HNRNPUL2 has been implicated in neurodegenerative diseases, particularly:
HNRNPUL2 is widely expressed in human tissues, including the brain. It shows high expression in neuronal nuclei where it participates in RNA processing and splicing. Expression is particularly notable in the cerebral cortex, hippocampus, and spinal cord motor neurons.
The study of Hnrnpul2 Gene has evolved significantly over the past decades. Research in this area has revealed important insights into the underlying mechanisms of neurodegeneration and continues to drive therapeutic development.

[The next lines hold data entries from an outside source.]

(** * extract.py: response repair, column-shift correction and state carry

    A shallow embedding of [n8n/local_files/extract.py].  Python [str] values
    are modelled as [string]; one [ascii] stands for one code point below 256
    (the Latin-1 range), which is where every character the program tests for
    lives (quotes, braces, commas, digits, ASCII letters, white space).
    A Python [float] is only ever compared with zero by the program, so a
    float is kept as the exact decimal it was read from, and the two
    comparisons [== 0] and [> 0] are decided on the binary64 value that
    decimal rounds to. *)

From Stdlib Require Import String Ascii List ZArith NArith Bool Lia.
Import ListNotations.
Local Open Scope string_scope.
Local Open Scope bool_scope.

(** ** Python string primitives used by the program *)

Module PyStr.

Definition ord (c : ascii) : N := N_of_ascii c.

Definition in_range (lo hi : N) (c : ascii) : bool :=
  ((lo <=? ord c) && (ord c <=? hi))%N.

(** [str.isspace] on one code point: TAB..CR, FS..US, SPACE, NEL, NBSP. *)
Definition isspace (c : ascii) : bool :=
  in_range 9 13 c || in_range 28 32 c || (ord c =? 133)%N || (ord c =? 160)%N.

Fixpoint lstrip (s : string) : string :=
  match s with
  | EmptyString => EmptyString
  | String c s' => if isspace c then lstrip s' else s
  end.

Fixpoint rstrip (s : string) : string :=
  match s with
  | EmptyString => EmptyString
  | String c s' =>
      match rstrip s' with
      | EmptyString => if isspace c then EmptyString else String c EmptyString
      | r => String c r
      end
  end.

(** [s.strip()] *)
Definition strip (s : string) : string := rstrip (lstrip s).

(** [str.lower] on one code point: A..Z and the Latin-1 capitals. *)
Definition lower_char (c : ascii) : ascii :=
  if in_range 65 90 c || (in_range 192 222 c && negb (ord c =? 215)%N)
  then ascii_of_N (ord c + 32) else c.

Fixpoint lower (s : string) : string :=
  match s with
  | EmptyString => EmptyString
  | String c s' => String (lower_char c) (lower s')
  end.

(** [s.replace(old, new)] for a non-empty [old], scanning left to right
    and never re-reading replaced text; [skip] counts the characters of a
    matched [old] still to be dropped. *)
Fixpoint replace_from (old new : string) (skip : nat) (s : string) : string :=
  match s with
  | EmptyString => EmptyString
  | String c s' =>
      match skip with
      | S k => replace_from old new k s'
      | O =>
          if prefix old s
          then new ++ replace_from old new (String.length old - 1) s'
          else String c (replace_from old new 0 s')
      end
  end.

Definition str_replace (s old new : string) : string := replace_from old new 0 s.

(** [s.find(c)] for a one-character needle: the least index, or -1. *)
Fixpoint find_from (c : ascii) (i : Z) (s : string) : Z :=
  match s with
  | EmptyString => (-1)%Z
  | String a s' => if Ascii.eqb a c then i else find_from c (i + 1)%Z s'
  end.

Definition find (s : string) (c : ascii) : Z := find_from c 0%Z s.

(** [s.rfind(c)]: the greatest index, or -1. *)
Fixpoint rfind_from (c : ascii) (i last : Z) (s : string) : Z :=
  match s with
  | EmptyString => last
  | String a s' => rfind_from c (i + 1)%Z (if Ascii.eqb a c then i else last) s'
  end.

Definition rfind (s : string) (c : ascii) : Z := rfind_from c 0%Z (-1)%Z s.

(** Index normalisation of a slice bound: negative bounds count from the
    end, and every bound is clamped to [0, len]. *)
Definition clamp_index (len i : Z) : Z :=
  if (i <? 0)%Z then Z.max 0 (i + len) else Z.min i len.

(** [s[start:stop]] *)
Definition slice (s : string) (start stop : Z) : string :=
  let len := Z.of_nat (String.length s) in
  let a := clamp_index len start in
  let b := clamp_index len stop in
  substring (Z.to_nat a) (Z.to_nat (b - a)) s.

(** Line boundaries of [str.splitlines]: LF, VT, FF, CR, FS, GS, RS, NEL. *)
Definition is_linebreak (c : ascii) : bool :=
  in_range 10 13 c || in_range 28 30 c || (ord c =? 133)%N.

(** [s.splitlines()]: [cur] is the line being read; CR LF is one
    boundary; a final line is produced only when it is not empty. *)
Fixpoint splitlines_from (cur : string) (s : string) : list string :=
  match s with
  | EmptyString => if (cur =? EmptyString) then [] else [cur]
  | String c s' =>
      if is_linebreak c then
        match s' with
        | String c' s'' =>
            if ((ord c =? 13)%N && (ord c' =? 10)%N)
            then cur :: splitlines_from EmptyString s''
            else cur :: splitlines_from EmptyString s'
        | EmptyString => cur :: splitlines_from EmptyString s'
        end
      else splitlines_from (cur ++ String c EmptyString) s'
  end.

Definition splitlines (s : string) : list string := splitlines_from EmptyString s.

(** [sep.join(l)] *)
Definition join (sep : string) (l : list string) : string := String.concat sep l.

End PyStr.
(* ===== verification/_CoqProject ===== *)
-Q . S2P
Prelude.v
PyValue.v
PyInt.v
Counter.v
Crawler.v
CrawlLog.v
Histogram.v
Analyzer.v
Viewer.v
Loader.v
TypeInspector.v
Cli.v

Historical context and key discoveries in this field have shaped our current understanding and will continue to guide future research directions.
Linder P, Jankowsky E. From unwinding to clamping - the DEAD box RNA helicase family. Nat Rev Mol Cell Biol. 2011;12(8):505-516.
Jankowsky E. RNA helicases at work: binding and rearranging. Trends Biochem Sci. 2011;36(1):19-29.
P Vijay Kumar. RNA helicases in growth and disease. Exp Biol Med (Maywood). 2021;246(5):582-595.
The HNRNPUL2 Gene is involved in various cellular processes in the nervous system. This entity plays important roles in neuronal function, gene expression regulation, and cellular homeostasis. Dysfunction has been implicated in neurodegenerative diseases including Alzheimer's disease, Parkinson's disease, and amyotrophic lateral sclerosis.
The HNRNPUL2 Gene participates in multiple molecular pathways critical for neuronal health. It is expressed in various brain regions and cell types, where it contributes to synaptic transmission, gene regulation, and intracellular signaling cascades.
Alterations in HNRNPUL2 Gene expression or function have been associated with several neurodegenerative conditions. Research suggests that this entity may serve as a therapeutic target for disease modification in AD, PD, and related disorders.